Why Geo RCTs Beat User-Level Tests for Ad Sales Measurement

Apr 7

Measuring advertising's true effect on sales is one of the most consequential and contested problems in marketing. Randomized controlled trials (RCTs) are the right tool for it. But not all RCTs are created equal, and the choice of experimental unit, user-level versus geographic regions, has profound implications for what you can actually learn and trust.

The most common objection to geo RCTs is that DMAs are few in number (only 210 in the US) and vary widely in population, wealth, and sales rates. This concern is real but solvable. We address it in detail in our whitepaper How to Design a Geographic Randomized Controlled Trial, but the short answer is that we advocate a multi-armed stepped design we call Rolling Thunder, which naturally improves balance and statistical power. Techniques such as covariate-constrained re-randomization can be layered on for additional assurance.

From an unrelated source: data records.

(** * procmon: the /proc/<pid>/stat tokenizer and positional field decoder

    A shallow embedding of package [proc] (the revision with the full
    52-entry [fieldParseMap]) together with the properties of its
    tokenizer [StatStream.next], its field decoder [StatField.fill] and
    its driver [Stat.Parse].

    Conventions of the embedding:
    - Go's [int], [intN] and [uintN] are [Z]; every narrowing conversion
      is written out ([int8], [int32], [uint64], ...);
    - a Go [string] is a [string], a [[]byte] is a [list ascii];
    - a function that can panic returns an [outcome]; loops take fuel and
      the theorems show that the fuel the callers pass is never exhausted;
    - methods with pointer receivers take the receiver's state and return
      the new state next to their results. *)

From Stdlib Require Import ZArith List String Ascii Bool Lia.
Import ListNotations.

Local Open Scope string_scope.
Local Open Scope Z_scope.

(** ** Outcomes *)

Inductive outcome (A : Type) : Type :=
| Return (a : A)   (* the call returns normally *)
| Panic            (* run-time panic: index out of range, nil dereference *)
| OutOfFuel.       (* the model's loop bound was reached *)

Arguments Return {A} a.
Arguments Panic {A}.
Arguments OutOfFuel {A}.

Definition bind {A B : Type} (c : outcome A) (k : A -> outcome B) : outcome B :=
  match c with
  | Return a => k a
  | Panic => Panic
  | OutOfFuel => OutOfFuel
  end.

Notation "x <- c ;; k" := (bind c (fun x => k))
  (at level 61, c at next level, right associativity).
Notation "' p <- c ;; k" := (bind c (fun x => let 'p := x in k))
  (at level 61, p pattern, c at next level, right associativity).

(** ** Machine integers *)

Definition byteZ (c : ascii) : Z := Z.of_N (N_of_ascii c).

Definition uintN (w : Z) (z : Z) : Z := z mod 2 ^ w.
Definition intN (w : Z) (z : Z) : Z := (z + 2 ^ (w - 1)) mod 2 ^ w - 2 ^ (w - 1).

Definition int8 := intN 8.
Definition int16 := intN 16.
Definition int32 := intN 32.
Definition int64 := intN 64.
Definition uint16 := uintN 16.
Definition uint32 := uintN 32.
Definition uint64 := uintN 64.

Definition LF : ascii := "010"%char.   (* '\n' *)
Definition SP : ascii := " "%char.

(** ** Package strconv (Go standard library)

    [ParseUint] and [ParseInt] as [strconv/atoi.go] implements them, for
    an explicit base in 2..36 (the callers pass 10, so the base-0 prefix
    and underscore handling is never entered). *)

Module strconv.

Inductive sentinel : Type :=
| ErrRange     (* value out of range *)
| ErrSyntax    (* invalid syntax *)
| ErrBase      (* invalid base *)
| ErrBitSize.  (* invalid bit size *)

Record NumError : Type := mkNumError {
  Func : string;
  Num : string;
  Err : sentinel
}.

Definition syntaxError (fn str : string) : NumError := mkNumError fn str ErrSyntax.
Definition rangeError (fn str : string) : NumError := mkNumError fn str ErrRange.
Definition baseError (fn str : string) : NumError := mkNumError fn str ErrBase.
Definition bitSizeError (fn str : string) : NumError := mkNumError fn str ErrBitSize.

Definition fnParseUint : string := "ParseUint".
Definition fnParseInt : string := "ParseInt".

Definition maxUint64 : Z := 2 ^ 64 - 1.

(* lower(c) = c | ('x' - 'X') *)
Definition lower (c : Z) : Z := Z.lor c 32.

(* The digit value of byte [c], or [None] for the [default] case. *)
Definition digit (c : Z) : option Z :=
  if (48 <=? c) && (c <=? 57) then Some (c - 48)
  else if (97 <=? lower c) && (lower c <=? 122) then Some (lower c - 97 + 10)
  else None.

(* for _, c := range []byte(s) { ... } *)
Fixpoint ParseUint_loop (s0 : string) (base maxVal cutoff : Z)
         (cs : list ascii) (n : Z) : Z * option NumError :=
  match cs with
  | [] => (n, None)
  | ch :: cs' =>
    match digit (byteZ ch) with
    | None => (0, Some (syntaxError fnParseUint s0))
    | Some d =>
      if d >=? base then (0, Some (syntaxError fnParseUint s0))
      else if n >=? cutoff then (maxVal, Some (rangeError fnParseUint s0))
      else
        let n' := uint64 (n * base) in
        let n1 := uint64 (n' + d) in
        if (n1 <? n') || (n1 >? maxVal)
        then (maxVal, Some (rangeError fnParseUint s0))
        else ParseUint_loop s0 base maxVal cutoff cs' n1
    end
  end.

Definition ParseUint (s : string) (base bitSize : Z) : Z * option NumError :=
  if (s =? "")%string then (0, Some (syntaxError fnParseUint s))
  else if negb ((2 <=? base) && (base <=? 36)) then (0, Some (baseError fnParseUint s))
  else if (bitSize <=? 0) || (bitSize >? 64) then (0, Some (bitSizeError fnParseUint s))
  else
    let cutoff := maxUint64 / base + 1 in
    let maxVal := uint64 (uint64 (Z.shiftl 1 bitSize) - 1) in
    ParseUint_loop s base maxVal cutoff (list_ascii_of_string s) 0.

Definition ParseInt (s0 : string) (base bitSize : Z) : Z * option NumError :=
  match s0 with
  | EmptyString => (0, Some (syntaxError fnParseInt s0))
  | String c rest =>
    (* pick off the leading sign *)
    let '(neg, s) :=
      if (c =? "+")%char then (false, rest)
      else if (c =? "-")%char then (true, rest)
      else (false, s0) in
    (* convert unsigned and check the range *)
    let '(un, err) := ParseUint s base bitSize in
    match err with
    | Some (mkNumError _ _ ErrSyntax) => (0, Some (mkNumError fnParseInt s0 ErrSyntax))
    | Some (mkNumError _ _ ErrBase) => (0, Some (mkNumError fnParseInt s0 ErrBase))
    | Some (mkNumError _ _ ErrBitSize) => (0, Some (mkNumError fnParseInt s0 ErrBitSize))
    | _ =>
      let cutoff := uint64 (Z.shiftl 1 (bitSize - 1)) in
      if negb neg && (un >=? cutoff)
      then (int64 (cutoff - 1), Some (rangeError fnParseInt s0))
      else if neg && (un >? cutoff)
      then (int64 (- int64 cutoff), Some (rangeError fnParseInt s0))
      else
        let n := int64 un in
        (if neg then int64 (- n) else n, None)
    end
  end.

End strconv.

(** ** Errors

    The values an [error] of this package can hold: a [*strconv.NumError],
    the package-level [erreof], or whatever [ioutil.ReadFile] reports. *)

Inductive error : Type :=
| NumErr (e : strconv.NumError)
| erreof                           (* errors.New("stat stream read end of file") *)
| ReadErr (msg : string).

Definition wrapErr (e : option strconv.NumError) : option error := option_map NumErr e.
(** * 486tang host tools: a shallow embedding of [tools/486tang.py] and
    [tools/mksdcard.py]

    Python integers are unbounded, so every integer is a [Z]; a byte of a
    [bytes]/[bytearray] object is a [Z] in [0, 256) (predicate [is_byte]).
    Exceptions are explicit: a function that can raise returns an
    [outcome].  The frame reader's inner [while True] loop is run with an
    explicit amount of fuel ([None] when it runs out), and the fuel handed
    out is proved sufficient. *)

From Stdlib Require Import ZArith Lia.
From stdpp Require Import base option list strings gmap sorting.

Local Open Scope Z_scope.

(** ** Exceptions and outcomes *)

(** The exceptions the modelled code can raise. *)
Inductive exn : Type :=
| ValueError (msg : string)
| KeyError (msg : string)
| IndexError
| StructError.

(** What running a piece of Python gives: a value or an exception. *)
Inductive outcome (A : Type) : Type :=
| Done (a : A)
| Raised (e : exn).
Arguments Done {A} a.
Arguments Raised {A} e.

Definition obind {A B : Type} (m : outcome A) (k : A → outcome B) : outcome B :=
  match m with
  | Done a => k a
  | Raised e => Raised e
  end.

Notation "x ←! m ; k" := (obind m (λ x, k))
  (at level 20, m at level 100, k at level 200, right associativity,
   format "x  ←!  m ;  '/' k").
Notation "' p ←! m ; k" := (obind m (λ x, let 'p := x in k))
  (at level 20, p pattern, m at level 100, k at level 200, right associativity).

(** ** Bytes and Python sequence operations *)

Definition is_byte (b : Z) : Prop := 0 ≤ b < 256.
Definition is_bytes (l : list Z) : Prop := Forall is_byte l.

Definition is_byteb (b : Z) : bool := (0 <=? b) && (b <? 256).

(** [len(l)] as a Python integer. *)
Definition len {A : Type} (l : list A) : Z := Z.of_nat (length l).

(** [l[i]] for [i >= 0]; out of range raises [IndexError]. *)
Definition index {A : Type} (l : list A) (i : Z) : outcome A :=
  match l !! Z.to_nat i with
  | Some x => Done x
  | None => Raised IndexError
  end.

(** [l[lo:hi]] for [0 <= lo] and [0 <= hi]: slicing never raises and clips
    at the end of the sequence. *)
Definition slice {A : Type} (l : list A) (lo hi : Z) : list A :=
  take (Z.to_nat hi - Z.to_nat lo)%nat (drop (Z.to_nat lo) l).

(** [l[k:]] and the in-place [del l[:k]] for [k >= 0]. *)
Definition slice_from {A : Type} (l : list A) (k : Z) : list A :=
  drop (Z.to_nat k) l.

(** [l[-3:]], the last three elements (all of [l] when it is shorter). *)
Definition last3 {A : Type} (l : list A) : list A :=
  drop (length l - 3)%nat l.

(** [buf.find(bytes([b]))]: the index of the first occurrence, [None] for
    Python's [-1]. *)
Fixpoint find_byte (b : Z) (buf : list Z) : option nat :=
  match buf with
  | [] => None
  | x :: rest => if x =? b then Some 0%nat else S <$> find_byte b rest
  end.

(** * tools/486tang.py *)

Definition CMD_PS2_SCANCODE : Z := 0x0C.
Definition CMD_PS2_MOUSE : Z := 0x0E.

(** ** Frame codec *)

Module Frame.

(** [frame(payload)] *)
Definition frame (payload : list Z) : outcome (list Z) :=
  let length := len payload in
  if 0x07FF <? length then Raised (ValueError "frame too long")
  else Done ([0xAA; Z.land (Z.shiftr length 8) 0xFF; Z.land length 0xFF] ++ payload).

(** [build_scancode_frame(scancodes)] *)
Definition build_scancode_frame (scancodes : list Z) : outcome (list Z) :=
  let payload := [CMD_PS2_SCANCODE] ++ scancodes in
  frame payload.

(** [build_mouse_frame(mouse_bytes)] *)
Definition build_mouse_frame (mouse_bytes : list Z) : outcome (list Z) :=
  let payload := [CMD_PS2_MOUSE] ++ mouse_bytes in
  frame payload.

(** *** The UART frame reader of [run_interactive]

    The variables [rx_buf], [rx_state], [rx_len] and [rx_payload] of
    [run_interactive] live across polls, so they are the fields of the
    reader's state. *)

Inductive rx_state_t : Type := SEEK | HAVE.

Record rx : Type := mk_rx {
  rx_buf : list Z;
  rx_state : rx_state_t;
  rx_len : Z;
  rx_payload : list Z;
}.

(** The state [run_interactive] sets up before its main loop. *)
Definition rx_init : rx :=
  {| rx_buf := []; rx_state := SEEK; rx_len := 0; rx_payload := [] |}.

(** A received frame as the reader hands it to the dispatch code:
    [(rtype, body)]. *)
Definition rx_frame : Type := Z * list Z.

(** How one pass through the body of the inner [while True] ends. *)
Inductive pass : Type :=
| Break (st : rx)                          (* [break] *)
| Again (st : rx) (got : list rx_frame).   (* [continue], or the end of the body *)

(** The [if rx_state == 'SEEK':] block.  [inl st] is a [break] out of the
    loop, [inr st] falls through to the second [if]. *)
Definition seek_block (st : rx) : outcome (rx + rx) :=
  match rx_state st with
  | HAVE => Done (inr st)
  | SEEK =>
      match find_byte 0xAA (rx_buf st) with
      | None =>
          (* idx < 0: rx_buf.clear(); break *)
          Done (inl (mk_rx [] SEEK (rx_len st) (rx_payload st)))
      | Some idx =>
          (* if idx > 0: del rx_buf[:idx] *)
          let buf := drop idx (rx_buf st) in
          if len buf <? 4 then Done (inl (mk_rx buf SEEK (rx_len st) (rx_payload st)))
          else
            b1 ←! index buf 1;
            b2 ←! index buf 2;
            let rxlen := Z.lor (Z.shiftl b1 8) b2 in
            if len buf <? 3 + rxlen then Done (inl (mk_rx buf SEEK rxlen (rx_payload st)))
            else
              let payload := slice buf 3 (3 + rxlen) in
              Done (inr (mk_rx (slice_from buf (3 + rxlen)) HAVE rxlen payload))
      end
  end.

(** The [if rx_state == 'HAVE':] block; the frame it dispatches is recorded. *)
Definition have_block (st : rx) : outcome pass :=
  match rx_state st with
  | SEEK => Done (Again st [])
  | HAVE =>
      match rx_payload st with
      | [] =>
          (* if not rx_payload: rx_state = 'SEEK'; continue *)
          Done (Again (mk_rx (rx_buf st) SEEK (rx_len st) (rx_payload st)) [])
      | _ =>
          rtype ←! index (rx_payload st) 0;
          let body := slice_from (rx_payload st) 1 in
          Done (Again (mk_rx (rx_buf st) SEEK (rx_len st) (rx_payload st)) [(rtype, body)])
      end
  end.

(** One pass through the loop body. *)
Definition parse_pass (st : rx) : outcome pass :=
  r ←! seek_block st;
  match r with
  | inl st' => Done (Break st')
  | inr st' => have_block st'
  end.

(** The inner [while True] ("parse frames"), with fuel: [None] when the
    fuel runs out, else the state at the [break] and the frames dispatched on
    the way, or the exception that ended the loop. *)
Fixpoint parse_loop (fuel : nat) (st : rx) : option (outcome (rx * list rx_frame)) :=
  match fuel with
  | O => None
  | S fuel' =>
      match parse_pass st with
      | Raised e => Some (Raised e)
      | Done (Break st') => Some (Done (st', []))
      | Done (Again st' got) =>
          match parse_loop fuel' st' with
          | Some (Done (st'', more)) => Some (Done (st'', got ++ more))
          | other => other
          end
      end
  end.

(** Every pass that does not break removes at least three bytes from the
    buffer or leaves the [HAVE] state, so this much fuel is enough
    ([parse_frames_terminates]). *)
Definition parse_fuel (st : rx) : nat := S (S (length (rx_buf st))).

Definition parse_frames (st : rx) : option (outcome (rx * list rx_frame)) :=
  parse_loop (parse_fuel st) st.

(** One poll that returned [data]: [rx_buf.extend(data)], then parse. *)
Definition feed (st : rx) (data : list Z) : option (outcome (rx * list rx_frame)) :=
  parse_frames (mk_rx (rx_buf st ++ data) (rx_state st) (rx_len st) (rx_payload st)).

(** A sequence of polls, each returning one chunk. *)
Fixpoint feed_chunks (st : rx) (chunks : list (list Z))
  : option (outcome (rx * list rx_frame)) :=
  match chunks with
  | [] => Some (Done (st, []))
  | data :: rest =>
      match feed st data with
      | Some (Done (st', got)) =>
          match feed_chunks st' rest with
          | Some (Done (st'', more)) => Some (Done (st'', got ++ more))
          | other => other
          end
      | other => other
      end
  end.

(** Delivery one byte at a time. *)
Definition feed_bytes (st : rx) (bytes : list Z) : option (outcome (rx * list rx_frame)) :=
  feed_chunks st ((λ b, [b]) <$> bytes).

End Frame.

(** ** PS/2 Set 2 scancodes and the keyboard encoder *)

Module Keyboard.

(** A value of the [KEYMAP] dictionary: a list [[make...]] (the break
    sequence is generated) or a tuple [(make_list, break_list)]. *)
Inductive keyval : Type :=
| KList (make : list Z)
| KTuple (make brk : list Z).

(** The [KEYMAP] literal, in source order. *)
Definition KEYMAP_items : list (string * keyval) :=
  [ (* Letters *)
    ("a", KList [0x1C]); ("b", KList [0x32]); ("c", KList [0x21]); ("d", KList [0x23]);
    ("e", KList [0x24]); ("f", KList [0x2B]); ("g", KList [0x34]); ("h", KList [0x33]);
    ("i", KList [0x43]); ("j", KList [0x3B]); ("k", KList [0x42]); ("l", KList [0x4B]);
    ("m", KList [0x3A]); ("n", KList [0x31]); ("o", KList [0x44]); ("p", KList [0x4D]);
    ("q", KList [0x15]); ("r", KList [0x2D]); ("s", KList [0x1B]); ("t", KList [0x2C]);
    ("u", KList [0x3C]); ("v", KList [0x2A]); ("w", KList [0x1D]); ("x", KList [0x22]);
    ("y", KList [0x35]); ("z", KList [0x1A]);
    (* Digits *)
    ("1", KList [0x16]); ("2", KList [0x1E]); ("3", KList [0x26]); ("4", KList [0x25]);
    ("5", KList [0x2E]); ("6", KList [0x36]); ("7", KList [0x3D]); ("8", KList [0x3E]);
    ("9", KList [0x46]); ("0", KList [0x45]);
    (* Punctuation / symbols *)
    ("backquote", KList [0x0E]);
    ("minus", KList [0x4E]); ("underscore", KList [0x4E]);
    ("equals", KList [0x55]); ("plus", KList [0x55]);
    ("leftbracket", KList [0x54]); ("rightbracket", KList [0x5B]);
    ("backslash", KList [0x5D]);
    ("semicolon", KList [0x4C]); ("colon", KList [0x4C]);
    ("quote", KList [0x52]); ("doublequote", KList [0x52]);
    ("comma", KList [0x41]); ("less", KList [0x41]);
    ("period", KList [0x49]); ("greater", KList [0x49]);
    ("slash", KList [0x4A]); ("question", KList [0x4A]);
    (* Control and lock keys *)
    ("enter", KList [0x5A]); ("esc", KList [0x76]); ("backspace", KList [0x66]);
    ("tab", KList [0x0D]); ("space", KList [0x29]);
    ("capslock", KList [0x58]); ("numlock", KList [0x77]); ("scrolllock", KList [0x7E]);
    ("leftshift", KList [0x12]); ("rightshift", KList [0x59]);
    ("leftctrl", KList [0x14]); ("rightctrl", KList [0xE0; 0x14]);
    ("leftalt", KList [0x11]); ("rightalt", KList [0xE0; 0x11]);
    (* Function keys *)
    ("f1", KList [0x05]); ("f2", KList [0x06]); ("f3", KList [0x04]); ("f4", KList [0x0C]);
    ("f5", KList [0x03]); ("f6", KList [0x0B]); ("f7", KList [0x83]); ("f8", KList [0x0A]);
    ("f9", KList [0x01]); ("f10", KList [0x09]); ("f11", KList [0x78]); ("f12", KList [0x07]);
    (* Special multi-byte *)
    ("printscreen", KTuple [0xE0; 0x12; 0xE0; 0x7C] [0xE0; 0xF0; 0x7C; 0xE0; 0xF0; 0x12]);
    ("pause", KTuple [0xE1; 0x14; 0x77; 0xE1; 0xF0; 0x14; 0xE0; 0x77] []);
    (* Navigation / edit cluster *)
    ("insert", KList [0xE0; 0x70]); ("home", KList [0xE0; 0x6C]); ("pageup", KList [0xE0; 0x7D]);
    ("delete", KList [0xE0; 0x71]); ("end", KList [0xE0; 0x69]); ("pagedown", KList [0xE0; 0x7A]);
    (* Arrow keys *)
    ("up", KList [0xE0; 0x75]); ("down", KList [0xE0; 0x72]);
    ("left", KList [0xE0; 0x6B]); ("right", KList [0xE0; 0x74]);
    (* Numpad *)
    ("kp_divide", KList [0xE0; 0x4A]); ("kp_multiply", KList [0x7C]); ("kp_minus", KList [0x7B]);
    ("kp_7", KList [0x6C]); ("kp_8", KList [0x75]); ("kp_9", KList [0x7D]); ("kp_plus", KList [0x79]);
    ("kp_4", KList [0x6B]); ("kp_5", KList [0x73]); ("kp_6", KList [0x74]);
    ("kp_1", KList [0x69]); ("kp_2", KList [0x72]); ("kp_3", KList [0x7A]);
    ("kp_0", KList [0x70]); ("kp_period", KList [0x71]);
    ("kp_enter", KList [0xE0; 0x5A]); ("kp_equals", KList [0xE0; 0x5A]) ]%string.
(** * pywizlight fan support: a shallow embedding of [pywizlight/fan.py]

    The development follows the layout of the Python module:

    - [PyValue]: the values that travel on the wire (JSON-like Python
      objects), Python truthiness, [==] against a string literal, and the
      text produced by [repr] and [str];
    - [Runtime]: the store of dictionary objects, the log of the module's
      logger, the trace of commands handed to the transport, and the monad
      in which the methods run (state, exceptions);
    - [FanPilotBuilder]: the payload builder;
    - [WizFan]: the device wrapper, parameterised by the transport
      collaborator [_do_command] inherited from [WizDevice];
    - the theorems, one block per property of the specification.

    [get_speed] and the registration of the discovery keys are left out:
    no property below depends on them. *)

From Stdlib Require Import ZArith String Ascii DecimalString DecimalPos DecimalZ.
From Stdlib Require Import List Bool Lia.
From stdpp Require Import base list strings.

Set Warnings "-register-all".

Open Scope string_scope.
Open Scope list_scope.
Open Scope stdpp_scope.
Open Scope Z_scope.

(* ====================================================================== *)
(** ** Python values                                                       *)
(* ====================================================================== *)

Module PyValue.

(** The objects found in payloads and replies: [None], booleans, integers
    (unbounded, as in Python), strings, lists and dictionaries with string
    keys.  A dictionary is an association list in insertion order, which is
    the order Python keeps and the order [repr] prints.  Strings are
    sequences of code points below 256.  Floating-point numbers are left
    out. *)
Inductive pyval : Type :=
| VNone
| VBool (b : bool)
| VInt (z : Z)
| VStr (s : string)
| VList (l : list pyval)
| VDict (d : list (string * pyval)).

Abbreviation dict := (list (string * pyval)).

(** [d.get(k)]: the value bound to [k], [None] when there is none. *)
Fixpoint dict_get (k : string) (d : dict) : option pyval :=
  match d with
  | [] => None
  | (k', v) :: d' => if String.eqb k k' then Some v else dict_get k d'
  end.

(** [d[k] = v]: an existing key keeps its position, a new key goes last. *)
Fixpoint dict_set (k : string) (v : pyval) (d : dict) : dict :=
  match d with
  | [] => [(k, v)]
  | (k', v') :: d' =>
      if String.eqb k k' then (k', v) :: d' else (k', v') :: dict_set k v d'
  end.

(** [del d[k]] on a key that is present. *)
Fixpoint dict_remove (k : string) (d : dict) : dict :=
  match d with
  | [] => []
  | (k', v') :: d' =>
      if String.eqb k k' then d' else (k', v') :: dict_remove k d'
  end.

Definition keys (d : dict) : list string := map fst d.

(** [x.get(k)] as Python sees it: a missing key reads as [None]. *)
Definition get_or_none (k : string) (d : dict) : pyval :=
  match dict_get k d with
  | Some v => v
  | None => VNone
  end.

(** [bool(v)]. *)
Definition truthy (v : pyval) : bool :=
  match v with
  | VNone => false
  | VBool b => b
  | VInt z => negb (z =? 0)
  | VStr s => negb (String.eqb s "")
  | VList l => match l with [] => false | _ => true end
  | VDict d => match d with [] => false | _ => true end
  end.

(** [a or b]. *)
Definition py_or (a b : pyval) : pyval := if truthy a then a else b.

(** [v == "lit"] for a string literal: only an equal string compares equal. *)
Definition eq_str (v : pyval) (lit : string) : bool :=
  match v with
  | VStr s => String.eqb s lit
  | _ => false
  end.

(** *** [repr] and [str] *)

Definition squote : ascii := "'"%char.
Definition dquote : ascii := ascii_of_nat 34.
Definition backslash : ascii := "\"%char.

Definition hex_digit (n : nat) : ascii :=
  match n with
  | 0%nat => "0" | 1%nat => "1" | 2%nat => "2" | 3%nat => "3"
  | 4%nat => "4" | 5%nat => "5" | 6%nat => "6" | 7%nat => "7"
  | 8%nat => "8" | 9%nat => "9" | 10%nat => "a" | 11%nat => "b"
  | 12%nat => "c" | 13%nat => "d" | 14%nat => "e" | _ => "f"
  end%char.

(** [str.isprintable] on one code point below 256. *)
Definition printable (c : ascii) : bool :=
  let n := nat_of_ascii c in
  ((32 <=? n) && (n <=? 126) || (161 <=? n) && negb (n =? 173))%nat.

(** One character of a string literal, inside quotes [q]. *)
Definition escape_char (q c : ascii) : string :=
  if Ascii.eqb c q || Ascii.eqb c backslash then String backslash (String c "")
  else if Ascii.eqb c (ascii_of_nat 9) then "\t"
  else if Ascii.eqb c (ascii_of_nat 10) then "\n"
  else if Ascii.eqb c (ascii_of_nat 13) then "\r"
  else if printable c then String c ""
  else
    let n := nat_of_ascii c in
    String backslash
      (String "x" (String (hex_digit (n / 16)) (String (hex_digit (n mod 16)) ""))).

Fixpoint escape (q : ascii) (s : string) : string :=
  match s with
  | EmptyString => ""
  | String c s' => escape_char q c +:+ escape q s'
  end.

Fixpoint contains (c : ascii) (s : string) : bool :=
  match s with
  | EmptyString => false
  | String c' s' => Ascii.eqb c' c || contains c s'
  end.

(** Python quotes with ['] unless the string has a ['] and no double quote. *)
Definition quote_of (s : string) : ascii :=
  if contains squote s && negb (contains dquote s) then dquote else squote.

Definition repr_str (s : string) : string :=
  let q := quote_of s in
  String q (escape q s +:+ String q "").

Definition repr_int (z : Z) : string := NilZero.string_of_int (Z.to_int z).

Fixpoint repr (v : pyval) : string :=
  match v with
  | VNone => "None"
  | VBool true => "True"
  | VBool false => "False"
  | VInt z => repr_int z
  | VStr s => repr_str s
  | VList l => "[" +:+ String.concat ", " (map repr l) +:+ "]"
  | VDict d =>
      "{" +:+ String.concat ", "
                (map (fun kv => repr_str (fst kv) +:+ ": " +:+ repr (snd kv)) d)
          +:+ "}"
  end.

Let me be clear about what I mean by a geo test. Matched market tests and synthetic control methods are quasi-experiments, not geo RCTs. I advocate full random assignment across all available DMAs, using your own first-party transaction data as the outcome measure. That is a cluster randomized trial (CRT), a methodologically robust type of RCT.

The ITT Advantage

Geo tests are Intent-to-Treat (ITT) experiments on an unfiltered audience. Every person living in a treatment DMA is eligible to be exposed to the advertising (or not, in a suppression test), and you measure what happens to total sales in that geography. That is the question the CFO cares about: how a given channel, vendor, or tactic impacts the bottom line. It is also how market mix modeling wants the data: a clean, national-scope sales lift signal to calibrate media coefficients.

Most user-level tests, by contrast, are Treatment on Treated designs. Ghost ad tests, platform holdouts, PSA-style placebo tests, and clean room lift studies all measure lift among users the platform could identify and target, within the subset whose exposures and outcomes can be observed and matched. That is a fundamentally different question from ITT. It asks: among the in-market users this platform was able to reach, did the ones who saw our ad buy more?

That is a narrower question, on a more selected and already purchase-prone sample. And even when the answer is yes, the incremental effect is confined to the reached audience, which may be a small slice of total sales. Marketing celebrates a statistically significant lift while the finance department scratches its head wondering why they don't see it in the P&L. Geo tests, by measuring total sales across entire geographies, produce a result that maps directly onto the numbers the CFO is already looking at.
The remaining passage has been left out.